With some training and guidence, she will be a very great dog.


----------



## timberwolfe (Apr 15, 2005)

Even with neglect she still loves and trusts humans, You gotta love Goldens.


----------



## Boogity (Apr 23, 2005)

timber - you're absolutely right. Their love and trust for humans exceeds all comprehension. :agree:


----------



## shaneamber (Apr 20, 2005)

Hello Amy,Molly is starved for attention.She is afraid that you are only a dream.I'm sure that she will calm down eventually,but in the mean time you need to set some boundaries.I don't like to hit a dog,but some Goldens need to be distracted from what they are doing before they can learn.I sometimes use the finger method to get their attention.You must catch her as she is doing what she shouldn't.
A gentle tap on the snout(in front of the eyes) and then a loud,sharp NO.Just a NO and nothing else.Turn your back for a few seconds(or ignore her) and she will soon understand.Then you will be able to use just the NO to train her.
You must understand that she is still very young and that she has been released from solitary confinement.(Hell for Goldens)Now she wants to see and check out every thing.Molly doesn't want you to sleep,she is trying to make up lost time.
Just remember that she needs time,training and most of all,love.
PS,don't throw a bunch of words at her,just NO,with a stern voice and then pause,give her a chance to understand and comply.
We're here to help anyway we can and this forum is filled with some very smart Golden lovers.If one method doesn't work,try someone else's training system.
Good Luck and remember,PATIENCE.
Shane


----------



## john martin (Feb 26, 2012)

I just got my 6 month old Golden. She acted the same since she was caged in a pet shop for I don't know how long....She acts like yours but eventually calms down. She is hyper when I walk her in the early morning after a long night's sleep. I just hold her snout and say NO firmly and she calms down, but sometimes I tolerate her jumping and running around to get some exercise.


----------



## Finn's Fan (Dec 22, 2007)

Amy, you may want to consider crate training her. A crate is not punishment but rather a safe zone (den if you will) for a dog to settle down and chill. It also keeps them out of mischief when you can't have total eyes on the pup. Don't just buy a crate and shove her in it; set it up with the door open, throw random treats in it, have her eat her meals in it and put a cushy pad so it's a cozy nap space. A crate will give her a space of her own, allow her to be inside (where she should be regardless of hip dysplasia) without pacing and keeping everyone awake, and give you a break when you can't watch her. Congratulations on your new family member!!!


----------



## LilBitBit (Jan 15, 2012)

Going along with what Finn's Fan said, if crate training isn't an option, maybe invest in some baby gates? I got a couple for my puppy and now don't know how I lived without them! It enables me to keep him in one area and ensure he's being good. Most of the books I've read say introduce a dog gradually to an area and they can "earn" extra rooms by being good. Having her gated also helps with the counter surfing, as you can control the areas she's in. It also might (and I'm just assuming here) help with her anxiety, because she'd be constantly closed in to an area near you, and even if she's not, she can see you through the gate.

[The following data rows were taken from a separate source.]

(* ===== verification/HttpUpstreamPeers.v ===== *)
(** * Requests that share an upstream

    The connections of src/nginx-1.7.2/src/http/ngx_http_upstream.c that take their peers
    from one round robin upstream: the groups of peers are shared, every request has its
    own set of peers tried.  The steps are those of the requests, in any order: a request
    begins, gets a peer, gives it back with or without failure, ends. *)

From S2P Require Import Prelude HttpRoundRobin.
Import RoundRobin.

Module Peers.

(** A request: its [ngx_http_upstream_rr_peer_data_t], whether [peer.sockaddr] is set, and
    the peers it was given, a group and an index each, the last one first. *)
Record session := mkSession { rrp : data; sockaddr : bool; given : list (nat * nat) }.

Section Steps.
Context `{Arch}.

(** [ngx_event_connect_peer] of a request whose [sockaddr] is NULL, up to the socket. *)
Definition connect (now : Z) (gs : list group) (s : session) : option (Z * list group * session) :=
  '(rc, i, gs, d) ← ngx_http_upstream_get_round_robin_peer now gs (rrp s);
  Some (rc, gs, if rc =? NGX_OK then mkSession d true ((at_group d, i) :: given s)
                else mkSession d (sockaddr s) (given s)).

(** The call of [peer.free] by [ngx_http_upstream_next] and
    [ngx_http_upstream_finalize_request]. *)
Definition release (now : Z) (failed : bool) (gs : list group) (s : session) : option (list group * session) :=
  if sockaddr s then
    '(gs, d) ← ngx_http_upstream_free_round_robin_peer now failed gs (rrp s);
    Some (gs, mkSession d false (given s))
  else Some (gs, s).

Inductive reach (us : option (list server)) (port : Z) (resolved : option nat) : list group -> list session -> Prop :=
  | reach_start gs :
      ngx_http_upstream_init_round_robin us port resolved = Some gs -> reach us port resolved gs []
  | reach_new gs ss :
      reach us port resolved gs ss ->
      reach us port resolved gs (mkSession (ngx_http_upstream_init_round_robin_peer gs) false [] :: ss)
  | reach_connect gs ss k s now rc gs' s' :
      reach us port resolved gs ss -> ss !! k = Some s -> sockaddr s = false ->
      connect now gs s = Some (rc, gs', s') -> reach us port resolved gs' (<[k := s']> ss)
  | reach_release gs ss k s now failed gs' s' :
      reach us port resolved gs ss -> ss !! k = Some s ->
      release now failed gs s = Some (gs', s') -> reach us port resolved gs' (<[k := s']> ss)
  | reach_end gs ss k :
      reach us port resolved gs ss -> reach us port resolved gs (delete k ss).
End Steps.

(** ** The set of peers tried *)

Section Tried.
Context `{Arch}.

(** The array has a bit for each of [n] peers. *)
Definition covers (t : list Z) (n : nat) : Prop := Z.of_nat n <= Z.of_nat (length t) * ptr_bits.

Lemma word_bits_pos : 0 < ptr_bits.
Proof. apply width_cases. Qed.

Lemma tried_bit_testbit t i :
  tried_bit t i = (fun w => Z.testbit w (Z.of_nat i mod ptr_bits)) <$> t !! Z.to_nat (Z.of_nat i / ptr_bits).
Proof.
  unfold tried_bit. destruct (t !! _) as [w|]; simpl; [|done]. f_equal.
  pose proof (Z.mod_pos_bound (Z.of_nat i) ptr_bits word_bits_pos) as Hm. set (k := Z.of_nat i mod ptr_bits) in *.
  rewrite Z.shiftl_1_l. destruct (Z.testbit w k) eqn:E.
  - apply negb_true_iff, Z.eqb_neq. intros H0.
    assert (Hb : Z.testbit (Z.land w (2 ^ k)) k = false) by (by rewrite H0, Z.bits_0).
    by rewrite Z.land_spec, E, Z.pow2_bits_true in Hb by lia.
  - apply negb_false_iff, Z.eqb_eq, Z.bits_inj'. intros m _. rewrite Z.land_spec, Z.bits_0, Z.pow2_bits_eqb by lia.
    destruct (Z.eqb_spec k m) as [<-|]; [by rewrite E|by rewrite andb_false_r].
Qed.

I know walking might be difficult with her joint issues, but perhaps exercise of some sort would be helpful? Something low-impact, like swimming?? It sounds like she has a lot of nervous energy.

And going off what shaneamber said: I know my best training tool (other than treats) is a can of compressed air. I don't even have to spray it at the dog - just the sound of me pressing the trigger and saying "NO" is usually enough, and if not, a quick little burst (and I do mean LITTLE) stops the behavior. I only had to use the compressed air for a couple days before my dogs learned that "NO" is serious business!


----------